■ WORK TO BE COMPLETED: Up to and including the line with "From Stdlib Require", copy the records below exactly from their first line.

■ RECORDS:
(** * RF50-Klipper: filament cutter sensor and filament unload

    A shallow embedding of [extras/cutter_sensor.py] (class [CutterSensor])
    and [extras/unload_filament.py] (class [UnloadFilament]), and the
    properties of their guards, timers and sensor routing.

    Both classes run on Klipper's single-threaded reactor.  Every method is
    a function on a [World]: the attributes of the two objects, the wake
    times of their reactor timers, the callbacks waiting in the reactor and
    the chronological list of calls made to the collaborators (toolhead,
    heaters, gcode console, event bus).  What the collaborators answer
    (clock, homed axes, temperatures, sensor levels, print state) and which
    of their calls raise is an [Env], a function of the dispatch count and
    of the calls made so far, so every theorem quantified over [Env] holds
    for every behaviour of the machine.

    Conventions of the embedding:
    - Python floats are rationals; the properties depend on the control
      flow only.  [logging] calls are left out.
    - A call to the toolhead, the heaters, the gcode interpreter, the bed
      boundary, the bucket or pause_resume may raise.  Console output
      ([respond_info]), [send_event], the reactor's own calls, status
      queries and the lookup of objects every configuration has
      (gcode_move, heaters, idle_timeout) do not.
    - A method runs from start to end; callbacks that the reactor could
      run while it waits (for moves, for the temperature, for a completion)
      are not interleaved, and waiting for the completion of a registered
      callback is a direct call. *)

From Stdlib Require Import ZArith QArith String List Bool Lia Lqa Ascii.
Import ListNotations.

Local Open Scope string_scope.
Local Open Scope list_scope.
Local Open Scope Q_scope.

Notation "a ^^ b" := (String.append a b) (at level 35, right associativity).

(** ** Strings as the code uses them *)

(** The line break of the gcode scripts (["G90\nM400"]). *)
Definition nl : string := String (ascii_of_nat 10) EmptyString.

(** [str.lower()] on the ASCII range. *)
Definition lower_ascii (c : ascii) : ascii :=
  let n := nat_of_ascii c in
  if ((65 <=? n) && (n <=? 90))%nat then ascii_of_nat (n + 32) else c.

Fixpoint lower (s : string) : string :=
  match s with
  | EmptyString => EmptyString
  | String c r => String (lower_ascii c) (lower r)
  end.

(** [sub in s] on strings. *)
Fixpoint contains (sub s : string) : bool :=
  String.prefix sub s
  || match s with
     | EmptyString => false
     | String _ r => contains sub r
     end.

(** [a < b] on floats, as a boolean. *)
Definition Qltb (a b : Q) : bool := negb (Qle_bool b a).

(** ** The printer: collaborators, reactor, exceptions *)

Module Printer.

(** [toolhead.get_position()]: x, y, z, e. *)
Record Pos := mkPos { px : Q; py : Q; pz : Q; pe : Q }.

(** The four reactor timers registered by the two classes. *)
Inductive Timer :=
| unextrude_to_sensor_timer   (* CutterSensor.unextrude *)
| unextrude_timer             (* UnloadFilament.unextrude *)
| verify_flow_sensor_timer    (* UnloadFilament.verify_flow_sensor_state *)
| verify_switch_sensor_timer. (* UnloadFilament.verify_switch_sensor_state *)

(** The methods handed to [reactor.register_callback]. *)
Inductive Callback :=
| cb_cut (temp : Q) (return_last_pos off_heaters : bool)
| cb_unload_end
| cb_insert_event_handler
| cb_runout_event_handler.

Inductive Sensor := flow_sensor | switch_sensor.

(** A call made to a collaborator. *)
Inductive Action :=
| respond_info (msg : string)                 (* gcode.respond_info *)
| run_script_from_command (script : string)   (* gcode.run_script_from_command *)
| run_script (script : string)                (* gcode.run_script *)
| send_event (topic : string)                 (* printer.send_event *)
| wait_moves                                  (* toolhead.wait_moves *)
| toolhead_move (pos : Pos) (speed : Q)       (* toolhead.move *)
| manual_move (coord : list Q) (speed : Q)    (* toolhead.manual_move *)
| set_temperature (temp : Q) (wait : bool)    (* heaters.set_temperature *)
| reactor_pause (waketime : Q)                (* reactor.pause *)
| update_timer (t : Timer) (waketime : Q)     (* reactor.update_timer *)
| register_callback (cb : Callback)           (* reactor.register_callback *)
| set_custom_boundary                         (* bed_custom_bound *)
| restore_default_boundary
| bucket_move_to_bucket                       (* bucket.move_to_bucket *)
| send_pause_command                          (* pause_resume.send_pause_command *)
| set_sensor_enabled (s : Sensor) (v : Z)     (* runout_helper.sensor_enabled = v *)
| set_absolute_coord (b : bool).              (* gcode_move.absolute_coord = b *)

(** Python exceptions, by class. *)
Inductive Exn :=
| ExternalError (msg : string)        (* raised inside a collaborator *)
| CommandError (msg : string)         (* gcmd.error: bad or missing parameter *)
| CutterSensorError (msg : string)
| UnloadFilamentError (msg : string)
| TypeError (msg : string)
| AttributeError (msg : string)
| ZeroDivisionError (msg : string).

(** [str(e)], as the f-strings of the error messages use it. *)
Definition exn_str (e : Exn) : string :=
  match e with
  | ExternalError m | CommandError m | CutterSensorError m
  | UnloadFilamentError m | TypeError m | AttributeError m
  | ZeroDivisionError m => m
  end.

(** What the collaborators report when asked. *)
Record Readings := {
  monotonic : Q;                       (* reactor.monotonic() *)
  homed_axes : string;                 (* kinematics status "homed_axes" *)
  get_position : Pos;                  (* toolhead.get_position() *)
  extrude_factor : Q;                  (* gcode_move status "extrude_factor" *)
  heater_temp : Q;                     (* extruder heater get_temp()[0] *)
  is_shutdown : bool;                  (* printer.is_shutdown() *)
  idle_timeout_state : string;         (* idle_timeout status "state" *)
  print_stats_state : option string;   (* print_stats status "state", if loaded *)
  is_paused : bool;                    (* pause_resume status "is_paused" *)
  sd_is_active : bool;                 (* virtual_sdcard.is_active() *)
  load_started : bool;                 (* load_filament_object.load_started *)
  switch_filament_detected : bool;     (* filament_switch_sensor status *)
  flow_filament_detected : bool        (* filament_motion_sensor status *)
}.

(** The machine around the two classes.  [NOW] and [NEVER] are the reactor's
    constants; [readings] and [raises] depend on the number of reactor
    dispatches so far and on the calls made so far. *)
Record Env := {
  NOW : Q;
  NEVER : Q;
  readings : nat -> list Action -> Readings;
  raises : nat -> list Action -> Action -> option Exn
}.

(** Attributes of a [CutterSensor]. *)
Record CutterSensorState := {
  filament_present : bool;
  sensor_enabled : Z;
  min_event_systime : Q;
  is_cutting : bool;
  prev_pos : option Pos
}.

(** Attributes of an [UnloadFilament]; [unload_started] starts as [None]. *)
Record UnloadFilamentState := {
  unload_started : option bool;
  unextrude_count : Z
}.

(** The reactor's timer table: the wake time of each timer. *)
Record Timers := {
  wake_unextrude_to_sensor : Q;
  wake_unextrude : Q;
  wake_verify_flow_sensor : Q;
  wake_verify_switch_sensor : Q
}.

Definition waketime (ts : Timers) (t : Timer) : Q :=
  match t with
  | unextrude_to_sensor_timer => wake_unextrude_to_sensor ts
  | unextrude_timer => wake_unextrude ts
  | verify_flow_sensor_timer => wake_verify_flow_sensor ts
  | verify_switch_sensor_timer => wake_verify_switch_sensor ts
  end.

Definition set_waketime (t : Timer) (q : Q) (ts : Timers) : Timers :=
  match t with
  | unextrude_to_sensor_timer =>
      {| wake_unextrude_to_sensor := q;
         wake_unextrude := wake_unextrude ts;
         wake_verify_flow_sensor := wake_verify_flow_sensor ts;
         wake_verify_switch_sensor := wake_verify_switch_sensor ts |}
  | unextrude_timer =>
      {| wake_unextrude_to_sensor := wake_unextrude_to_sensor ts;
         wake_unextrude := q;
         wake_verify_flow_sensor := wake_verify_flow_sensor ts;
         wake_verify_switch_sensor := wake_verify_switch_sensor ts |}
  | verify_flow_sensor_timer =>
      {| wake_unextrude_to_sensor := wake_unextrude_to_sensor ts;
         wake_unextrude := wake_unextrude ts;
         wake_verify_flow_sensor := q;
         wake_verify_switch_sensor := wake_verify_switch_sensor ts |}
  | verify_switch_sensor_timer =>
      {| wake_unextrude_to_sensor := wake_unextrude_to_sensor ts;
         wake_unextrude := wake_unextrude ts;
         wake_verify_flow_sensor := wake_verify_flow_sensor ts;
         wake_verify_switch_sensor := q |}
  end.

■ TASK RESPONSE:
(** * RF50-Klipper: filament cutter sensor and filament unload

    A shallow embedding of [extras/cutter_sensor.py] (class [CutterSensor])
    and [extras/unload_filament.py] (class [UnloadFilament]), and the
    properties of their guards, timers and sensor routing.

    Both classes run on Klipper's single-threaded reactor.  Every method is
    a function on a [World]: the attributes of the two objects, the wake
    times of their reactor timers, the callbacks waiting in the reactor and
    the chronological list of calls made to the collaborators (toolhead,
    heaters, gcode console, event bus).  What the collaborators answer
    (clock, homed axes, temperatures, sensor levels, print state) and which
    of their calls raise is an [Env], a function of the dispatch count and
    of the calls made so far, so every theorem quantified over [Env] holds
    for every behaviour of the machine.

    Conventions of the embedding:
    - Python floats are rationals; the properties depend on the control
      flow only.  [logging] calls are left out.
    - A call to the toolhead, the heaters, the gcode interpreter, the bed
      boundary, the bucket or pause_resume may raise.  Console output
      ([respond_info]), [send_event], the reactor's own calls, status
      queries and the lookup of objects every configuration has
      (gcode_move, heaters, idle_timeout) do not.
    - A method runs from start to end; callbacks that the reactor could
      run while it waits (for moves, for the temperature, for a completion)
      are not interleaved, and waiting for the completion of a registered
      callback is a direct call. *)

From Stdlib Require Import ZArith QArith String List Bool Lia Lqa Ascii.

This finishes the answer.